(** X3. Splitting on a separator loses nothing: no segment holds the
    separator, and the segments joined with the separator are the string
    again. *)
Theorem split_join (sep : ascii) (s : string) :
  Forall (λ seg, includes sep seg = false) (split sep s) ∧
  join (String sep EmptyString) (split sep s) = s.
Proof.
  induction s as [|c s [IHf IHj]]; [by repeat constructor|].
  cbn [split]. destruct (Ascii.eqb_spec c sep) as [->|Hne].
  - split; [by constructor|].
    rewrite join_cons by apply split_not_nil. by rewrite IHj.
  - destruct (split sep s) as [|seg segs] eqn:Hs;
      [by destruct (split_not_nil sep s)|].
    apply Forall_cons in IHf as [Hseg Hsegs]. split.
    + constructor; [|done]. simpl. rewrite Hseg.
      by destruct (Ascii.eqb_spec c sep).
    + destruct segs as [|seg' segs]; simpl in *; by rewrite <-IHj.
Qed.

(** ** More on the category deriver *)

Lemma first_seen_nil_iff (l : list string) : first_seen l = [] ↔ l = [].
Proof. by destruct l. Qed.

Lemma length_first_seen (l : list string) :
  (length (first_seen l) ≤ length l)%nat.
Proof.
  induction l as [|x l IH]; simpl; [done|].
  pose proof (length_filter (λ y, y ≠ x) (first_seen l)). lia.
Qed.
(** X2. What the validator lets through: the three required fields are
    strings within their bounds, the data are these strings trimmed, and
    no field of the data is longer than its bound, the client key
    included. *)
Theorem validatePostMessage_valid (body : PostBody) (data : PostData) :
  validatePostMessage body = inr (Valid data) ->
  exists channel_id user_id content,
    body_channel_id body = JStr channel_id
    /\ body_user_id body = JStr user_id
    /\ body_content body = JStr content
    /\ 1 <= Js.length channel_id <= 100
    /\ 1 <= Js.length user_id <= 100
    /\ 1 <= Js.length content <= 2000
    /\ data_channel_id data = Js.trim channel_id
    /\ data_user_id data = Js.trim user_id
    /\ data_content data = Js.trim content
    /\ Js.length (data_channel_id data) <= 100
    /\ Js.length (data_user_id data) <= 100
    /\ Js.length (data_content data) <= 2000
    /\ (forall k, data_client_msg_id data = Some k -> Js.length k <= 100).
Proof.
  rewrite validatePostMessage_unfold.
  destruct (Z.of_nat (List.length (post_errors body)) >? 0) eqn:E;
    [discriminate|].
  apply no_error in E. unfold post_errors in E.
  apply app_eq_nil in E as [E1 E]. apply app_eq_nil in E as [E2 E].
  apply app_eq_nil in E as [E3 E4].
  destruct (check_required_nil _ _ _ _ E1) as (ch & Bc & Lc).
  destruct (check_required_nil _ _ _ _ E2) as (u & Bu & Lu).
  destruct (check_required_nil _ _ _ _ E3) as (c & Bm & Lm).
  rewrite Bc, Bu, Bm. cbn [string_of].
  destruct (optional_trim "body.consistency" (body_consistency body))
    as [e|consistency]; [discriminate|].
  destruct (optional_trim "body.client_msg_id" (body_client_msg_id body))
    as [e|client_msg_id] eqn:Ek; [discriminate|].
  intros V. injection V as <-. cbn [data_channel_id data_user_id data_content
                                    data_client_msg_id].
  exists ch, u, c. repeat (split; [first [reflexivity | lia]|]).
  pose proof (JsMore.length_trim ch). pose proof (JsMore.length_trim u).
  pose proof (JsMore.length_trim c).
  repeat (split; [lia|]).
  intros k ->. destruct (body_client_msg_id body) as [| | | |s| |];
    try discriminate Ek.
  injection Ek as <-. pose proof (JsMore.length_trim s) as Ls.
  cbn [truthy is_string negb orb str_length] in E4.
  destruct (String.eqb s "") eqn:Es.
  - apply String.eqb_eq in Es. subst s. unfold Js.length in *. cbn in *. lia.
  - cbn [negb andb] in E4.
    destruct (Z.ltb_spec (Js.length s) 1); [discriminate E4|].
    destruct (Z.gtb_spec (Js.length s) 100); [discriminate E4|]. lia.
Qed.

Lemma check_required_outside name max bound v :
  ~ within_bounds max v -> check_required name max bound v <> [].
Proof.
  intros N E. apply N. destruct (check_required_nil _ _ _ _ E) as (s & V & L).
  exists s. split; assumption.
Qed.

Lemma check_key_outside (v : JsValue) :
  truthy v = true -> ~ within_bounds 100 v ->
  truthy v
  && (negb (is_string v) || (str_length v <? 1) || (str_length v >? 100))
  = true.
Proof.
  intros T N. rewrite T. cbn [andb].
  destruct v; try reflexivity; try discriminate T.
  cbn [is_string negb orb str_length].
  destruct (Z.ltb_spec (Js.length s) 1); [reflexivity|].
  destruct (Z.gtb_spec (Js.length s) 100); [reflexivity|].
  exfalso. apply N. exists s. split; [reflexivity | lia].
Qed.

Lemma out_of_bounds_error (body : PostBody) :
  out_of_bounds body -> exists m, In m (post_errors body).
Proof.
  assert (some : forall l : list string, l <> [] -> exists m, In m l).
  { intros [|m l] N; [contradiction | exists m; left; reflexivity]. }
  unfold post_errors. intros [O | [O | [O | [T O]]]].
  - destruct (some _ (check_required_outside "channel_id" 100 "100" _ O))
      as (m & I). exists m. apply in_or_app. left. exact I.
  - destruct (some _ (check_required_outside "user_id" 100 "100" _ O))
      as (m & I). exists m. apply in_or_app. right.
    apply in_or_app. left. exact I.
  - destruct (some _ (check_required_outside "content" 2000 "2000" _ O))
      as (m & I). exists m. do 2 (apply in_or_app; right).
    apply in_or_app. left. exact I.
  - eexists. do 3 (apply in_or_app; right).
    rewrite (check_key_outside _ T O). left. reflexivity.
Qed.
(** * Stock and price reconciliation for the seller APIs

    A shallow embedding of [seller.py] (single-store marketplace) and
    [market.py] (multi-campaign marketplace): the text helpers
    ([price_conversion], Python's [int] on text), the chunker [divide],
    the total-count paginator [get_offer_ids] and the two reconcilers
    [create_stocks] and [create_prices].

    Python [str] values are byte strings in UTF-8 ([String.string]).  The
    characters [split], [re.sub] and the comparisons look for (['.'],
    ['0'..'9'], the sentinels) are ASCII and no byte of a multi-byte UTF-8
    sequence is, so there working on bytes gives the same answers as working
    on code points; [int], which also reads the decimal digits and blanks
    outside ASCII, works on the decoded code points.  Integers are [Z].
    The caller's [offer_ids] list is one mutable object: the reconcilers run
    in a state-and-exception monad whose state is the content of that
    object. *)

From Stdlib Require Import String Ascii List ZArith Lia Bool Arith Permutation.
Import ListNotations.

Local Open Scope string_scope.
Local Open Scope list_scope.
Local Open Scope Z_scope.

(** ** Python text primitives *)

Module PyText.

Definition is_digit (c : ascii) : bool :=
  (48 <=? nat_of_ascii c)%nat && (nat_of_ascii c <=? 57)%nat.

Definition digit_val (c : ascii) : Z := Z.of_nat (nat_of_ascii c) - 48.

(** The ASCII blanks [int] skips at both ends of its argument: tab, line
    feed, vertical tab, form feed, carriage return and space. *)
Definition is_space (c : ascii) : bool :=
  let n := nat_of_ascii c in
  ((9 <=? n)%nat && (n <=? 13)%nat) || (n =? 32)%nat.

(** [s.split(sep)] for a one-character separator: the pieces between the
    occurrences of [sep]; never the empty list. *)
Fixpoint split (sep : ascii) (s : string) : list string :=
  match s with
  | EmptyString => [EmptyString]
  | String c r =>
      if Ascii.eqb c sep then EmptyString :: split sep r
      else match split sep r with
           | [] => [String c EmptyString]
           | p :: ps => String c p :: ps
           end
  end.

(** [re.sub("[^0-9]", "", s)]: every character outside ['0'..'9'] is
    deleted. *)
Fixpoint sub_non_digits (s : string) : string :=
  match s with
  | EmptyString => EmptyString
  | String c r =>
      if is_digit c then String c (sub_non_digits r) else sub_non_digits r
  end.

Fixpoint lstrip (l : list ascii) : list ascii :=
  match l with
  | [] => []
  | c :: r => if is_space c then lstrip r else l
  end.

Fixpoint rstrip (l : list ascii) : list ascii :=
  match l with
  | [] => []
  | c :: r =>
      match rstrip r with
      | [] => if is_space c then [] else [c]
      | r' => c :: r'
      end
  end.

(** The digit part of an integer literal in base 10: groups of digits, one
    underscore allowed between two digits.  [seen] tells that the previous
    character was a digit. *)
Fixpoint digits_us (acc : Z) (seen : bool) (l : list ascii) : option Z :=
  match l with
  | [] => if seen then Some acc else None
  | c :: r =>
      if is_digit c then digits_us (10 * acc + digit_val c) true r
      else if Ascii.eqb c "_"%char then
             if seen then digits_us acc false r else None
      else None
  end.

(** The code points of a text held in UTF-8; [None] when the bytes are not
    the encoding of any text. *)
Definition is_cont (b : ascii) : bool :=
  ((128 <=? N_of_ascii b) && (N_of_ascii b <? 192))%N.

Definition cont_bits (b : ascii) : N := (N_of_ascii b - 128)%N.

Fixpoint utf8_decode (l : list ascii) : option (list N) :=
  match l with
  | [] => Some []
  | b0 :: r0 =>
      let n0 := N_of_ascii b0 in
      if (n0 <? 128)%N then option_map (cons n0) (utf8_decode r0)
      else if (n0 <? 194)%N then None
      else if (n0 <? 224)%N then
        match r0 with
        | b1 :: r1 =>
            if is_cont b1
            then option_map (cons ((n0 - 192) * 64 + cont_bits b1)%N)
                            (utf8_decode r1)
            else None
        | _ => None
        end
      else if (n0 <? 240)%N then
        match r0 with
        | b1 :: b2 :: r2 =>
            let cp := ((n0 - 224) * 4096 + cont_bits b1 * 64 + cont_bits b2)%N in
            if is_cont b1 && is_cont b2 && (2048 <=? cp)%N &&
               negb ((55296 <=? cp) && (cp <=? 57343))%N
            then option_map (cons cp) (utf8_decode r2)
            else None
        | _ => None
        end
      else if (n0 <? 245)%N then
        match r0 with
        | b1 :: b2 :: b3 :: r3 =>
            let cp := ((n0 - 240) * 262144 + cont_bits b1 * 4096 +
                       cont_bits b2 * 64 + cont_bits b3)%N in
            if is_cont b1 && is_cont b2 && is_cont b3 &&
               (65536 <=? cp)%N && (cp <=? 1114111)%N
            then option_map (cons cp) (utf8_decode r3)
            else None
        | _ => None
        end
      else None
  end.

(** The blanks outside ASCII ([str.isspace], Unicode 14). *)
Definition unicode_spaces : list N :=
  [133; 160; 5760; 8192; 8193; 8194; 8195; 8196; 8197; 8198; 8199; 8200;
   8201; 8202; 8232; 8233; 8239; 8287; 12288]%N.

Definition unicode_space (cp : N) : bool := existsb (N.eqb cp) unicode_spaces.

(** The decimal digits of Unicode 14 come in runs of ten, from the digit 0
    to the digit 9; these are the code points of the zeros. *)
Definition decimal_runs : list N :=
  [48; 1632; 1776; 1984; 2406; 2534; 2662; 2790; 2918; 3046; 3174; 3302;
   3430; 3558; 3664; 3792; 3872; 4160; 4240; 6112; 6160; 6470; 6608; 6784;
   6800; 6992; 7088; 7232; 7248; 42528; 43216; 43264; 43472; 43504; 43600;
   44016; 65296; 66720; 68912; 69734; 69872; 69942; 70096; 70384; 70736;
   70864; 71248; 71360; 71472; 71904; 72016; 72784; 73040; 73120; 92768;
   92864; 93008; 120782; 120792; 120802; 120812; 120822; 123200; 123632;
   125264; 130032]%N.

(** The value of a code point as a decimal digit, if it is one. *)
Definition decimal (cp : N) : option N :=
  option_map (fun zero => (cp - zero)%N)
             (find (fun zero => (zero <=? cp) && (cp <=? zero + 9))%N decimal_runs).


(** What [int] does to its text before reading it: an ASCII character
    stays, a blank from outside ASCII becomes a space, a decimal digit from
    outside ASCII becomes the ASCII digit of its value; with any other
    character there is no literal. *)
Fixpoint to_ascii_text (cps : list N) : option (list ascii) :=
  match cps with
  | [] => Some []
  | cp :: r =>
      if (cp <? 127)%N then option_map (cons (ascii_of_N cp)) (to_ascii_text r)
      else if unicode_space cp
      then option_map (cons " "%char) (to_ascii_text r)
      else match decimal cp with
           | Some d => option_map (cons (ascii_of_N (48 + d))) (to_ascii_text r)
           | None => None
           end
  end.

(** The default of [sys.get_int_max_str_digits()]: a literal with more
    digits is refused. *)
Definition max_str_digits : Z := 4300.

Definition digit_count (l : list ascii) : Z :=
  Z.of_nat (length (filter is_digit l)).

(** The digits of a literal, within the limit. *)
Definition literal (l : list ascii) : option Z :=
  match digits_us 0 false l with
  | Some z => if digit_count l <=? max_str_digits then Some z else None
  | None => None
  end.

(** The literal in ASCII: blanks stripped at both ends, an optional sign,
    then the digits. *)
Definition ascii_int (l : list ascii) : option Z :=
  match lstrip (rstrip l) with
  | c :: r =>
      if Ascii.eqb c "-"%char then option_map Z.opp (literal r)
      else if Ascii.eqb c "+"%char then literal r
      else literal (c :: r)
  | [] => None
  end.

(** [int(s)] for a text [s].  [None] stands for the [ValueError] Python
    raises. *)
Definition int (s : string) : option Z :=
  match utf8_decode (list_ascii_of_string s) with
  | Some cps =>
      match to_ascii_text cps with
      | Some l => ascii_int l
      | None => None
      end
  | None => None
  end.
(** * Verification of the manifest extractor (parser.js, manifestBuilder.js)

    The program is JavaScript: every datum it touches is a JavaScript value
    (syntax-tree nodes produced by the Babel front-end, the metadata record,
    the manifest).  The development embeds those values as one inductive
    type, models property access, method calls and exceptions the way the
    language defines them, and translates the functions of
    [src/modules/parser.js] and [src/modules/manifestBuilder.js] one by
    one.  The exported functions are wrapped by [trace] of [logger.js],
    which logs the call and then returns, or rethrows, what the wrapped
    function returns or throws; the wrapper is left out. *)

From stdpp Require Import base list strings gmap pretty.
From Stdlib Require Import ZArith Lia.

Local Open Scope string_scope.
Local Open Scope Z_scope.
Local Open Scope list_scope.

(** ** JavaScript values *)

Module JS.

(** Numbers are the integers the program manipulates (lengths, counters,
    line and column numbers) together with [NaN], which arises when a
    counter is incremented by [undefined].  Objects are association lists
    in insertion order (the order [Object.entries] enumerates for keys
    that are not array indices, as all keys of the program's objects are);
    an object never holds the same key twice. *)
Unset Elimination Schemes.
Inductive value : Type :=
| VUndefined
| VNull
| VBool (b : bool)
| VNum (n : Z)
| VNaN
| VStr (s : string)
| VArr (items : list value)
| VObj (fields : list (string * value)).
Set Elimination Schemes.

Section value_induction.
Variable P : value → Prop.
Hypothesis Hundef : P VUndefined.
Hypothesis Hnull : P VNull.
Hypothesis Hbool : ∀ b, P (VBool b).
Hypothesis Hnum : ∀ n, P (VNum n).
Hypothesis Hnan : P VNaN.
Hypothesis Hstr : ∀ s, P (VStr s).
Hypothesis Harr : ∀ items, Forall P items → P (VArr items).
Hypothesis Hobj : ∀ fields, Forall (λ kv, P kv.2) fields → P (VObj fields).

Fixpoint value_ind (v : value) : P v :=
    match v with
    | VUndefined => Hundef
    | VNull => Hnull
    | VBool b => Hbool b
    | VNum n => Hnum n
    | VNaN => Hnan
    | VStr s => Hstr s
    | VArr items =>
        Harr items
          ((fix all (l : list value) : Forall P l :=
              match l with
              | [] => Forall_nil_2 P
              | x :: l' => Forall_cons_2 P x l' (value_ind x) (all l')
              end) items)
    | VObj fields =>
        Hobj fields
          ((fix all (l : list (string * value)) : Forall (λ kv, P kv.2) l :=
              match l with
              | [] => Forall_nil_2 _
              | kv :: l' => Forall_cons_2 (λ kv, P kv.2) kv l' (value_ind kv.2) (all l')
              end) fields)
    end.
End value_induction.

(** Exceptions.  [TypeError] is what the engine raises on a property read
    from [undefined]/[null] or a call of a non-function; the other
    constructors are the classes of [src/errors.js] (a [ParseError] keeps
    a message, the path and the position, and nothing else of what was
    caught) and the failure of the external parser. *)
Inductive exn : Type :=
| TypeError
| Error (message : string)
| SyntaxError (message : string) (loc : value)
| UserInputError (message : string)
| ParseError (message : string) (path : string) (position : value).

Inductive result (A : Type) : Type :=
| Ok (a : A)
| Throw (e : exn).
Arguments Ok {A} a.
Arguments Throw {A} e.

Definition bind {A B} (m : result A) (k : A → result B) : result B :=
  match m with
  | Ok a => k a
  | Throw e => Throw e
  end.

Notation "'let*' x := m 'in' k" := (bind m (λ x, k))
  (at level 10, x pattern, m at level 100, k at level 200).

(** [ns.f(x)] for a member [f] that the namespace [ns] may not bind: the
    read of a missing member gives [undefined], and calling it throws. *)
Definition call_member {A B} (f : option (A → B)) (x : A) : result B :=
  match f with Some g => Ok (g x) | None => Throw TypeError end.

Section mapM.
Context {A B : Type} (f : A → result B).
Fixpoint mapM (l : list A) : result (list B) :=
    match l with
    | [] => Ok []
    | x :: l' => let* y := f x in let* ys := mapM l' in Ok (y :: ys)
    end.
End mapM.

(** The truth value of a JavaScript value ([if (v)], [!v], [a || b]). *)
Definition truthy (v : value) : bool :=
  match v with
  | VUndefined | VNull | VNaN => false
  | VBool b => b
  | VNum n => negb (n =? 0)
  | VStr s => negb (String.eqb s "")
  | VArr _ | VObj _ => true
  end.

Definition js_or (a b : value) : value := if truthy a then a else b.

(** [v === 'lit'] against a string literal. *)
Definition str_is (lit : string) (v : value) : bool :=
  match v with VStr s => String.eqb s lit | _ => false end.

(** Own-property lookup in an object's field list. *)
Fixpoint find_field (k : string) (fs : list (string * value)) : option value :=
  match fs with
  | [] => None
  | (k', v) :: fs' => if String.eqb k' k then Some v else find_field k fs'
  end.

Definition field (k : string) (fs : list (string * value)) : value :=
  default VUndefined (find_field k fs).

(** The same lookup with the continuation applied in place, so that a
    function recursing on the looked-up child is structurally recursive. *)
Section with_field.
Context {B : Type} (k : string) (f : value → B) (d : B).
Fixpoint with_field (fs : list (string * value)) : B :=
    match fs with
    | [] => d
    | (k', v) :: fs' => if String.eqb k' k then f v else with_field fs'
    end.
End with_field.

(** [obj[k] = v]: overwrite in place when the key exists, append otherwise. *)
Fixpoint obj_set (k : string) (v : value) (fs : list (string * value))
  : list (string * value) :=
  match fs with
  | [] => [(k, v)]
  | (k', v') :: fs' =>
      if String.eqb k' k then (k', v) :: fs' else (k', v') :: obj_set k v fs'
  end.

(** [v.k] where [v] is a value the engine may or may not be able to read
    from.  A read from [undefined] or [null] throws; a missing property is
    [undefined].  Arrays and strings expose [length]; the program reads no
    index property and no inherited method through this path (method calls
    are [js_map], [js_forEach] below). *)
Definition getProp (v : value) (k : string) : result value :=
  match v with
  | VUndefined | VNull => Throw TypeError
  | VObj fs => Ok (field k fs)
  | VArr items =>
      Ok (if String.eqb k "length" then VNum (Z.of_nat (length items)) else VUndefined)
  | VStr s =>
      Ok (if String.eqb k "length" then VNum (Z.of_nat (String.length s)) else VUndefined)
  | VBool _ | VNum _ | VNaN => Ok VUndefined
  end.

(** [v.map(f)]: only arrays have a callable [map] among these values. *)
Definition js_map (f : value → result value) (v : value) : result value :=
  match v with
  | VArr items => let* ys := mapM f items in Ok (VArr ys)
  | _ => Throw TypeError
  end.

(** [String(v)], as used by template literals, [+] and [join]. *)
Section join.
Context (str : value → string) (sep : string).
Definition join_item (v : value) : string :=
    match v with VUndefined | VNull => "" | _ => str v end.
Fixpoint join_with (l : list value) : string :=
    match l with
    | [] => ""
    | [x] => join_item x
    | x :: l' => join_item x +:+ sep +:+ join_with l'
    end.
End join.

Fixpoint ToString (v : value) : string :=
  match v with
  | VUndefined => "undefined"
  | VNull => "null"
  | VBool true => "true"
  | VBool false => "false"
  | VNum n => pretty n
  | VNaN => "NaN"
  | VStr s => s
  | VArr items => join_with ToString "," items
  | VObj _ => "[object Object]"
  end.

(** [arr.join(sep)] on an array. *)
Definition js_join (sep : string) (items : list value) : string :=
  join_with ToString sep items.

(** [a + b].  Objects and arrays convert to strings; if either operand is
    then a string the result is the concatenation, otherwise the numeric
    sum, which is [NaN] as soon as one operand is [undefined] or [NaN]. *)
Definition ToNumber (v : value) : option Z :=
  match v with
  | VNum n => Some n
  | VNull => Some 0
  | VBool b => Some (if b then 1 else 0)
  | _ => None
  end.

Definition is_stringy (v : value) : bool :=
  match v with VStr _ | VArr _ | VObj _ => true | _ => false end.

Definition js_add (a b : value) : value :=
  if is_stringy a || is_stringy b then VStr (ToString a +:+ ToString b)
  else match ToNumber a, ToNumber b with
       | Some x, Some y => VNum (x + y)
       | _, _ => VNaN
       end.

End JS.

Import JS.

(** ** The Babel interface used by the extractor

    [@babel/types] and [@babel/traverse] are external.  Their type tests
    compare the [type] tag of a node; the traversal enters every node
    reachable through the child keys the library lists for each node type,
    depth first, and calls the handler registered for the node's type on
    entry.  The library's bookkeeping of scopes and bindings during the
    walk is left out: no handler of the extractor reads it. *)

Module Babel.

(** [t.isX(node)]: false on a missing node, otherwise a test of the tag. *)
Definition isType (ty : string) (node : value) : bool :=
  match node with
  | VObj fs => str_is ty (field "type" fs)
  | _ => false
  end.

(** [t.isIdentifier(node, { name })]: the tag and the listed property. *)
Definition isIdentifierNamed (name : string) (node : value) : bool :=
  match node with
  | VObj fs => str_is "Identifier" (field "type" fs) && str_is name (field "name" fs)
  | _ => false
  end.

> **PROBLEM DETAILS**: List each line of the entries that holds the string "truthy".

> **RESPONSE TO THIS EXERCISE**:
  cbn [truthy is_string negb orb str_length] in E4.
  truthy v = true -> ~ within_bounds 100 v ->
  truthy v
Definition truthy (v : value) : bool :=
Definition js_or (a b : value) : value := if truthy a then a else b.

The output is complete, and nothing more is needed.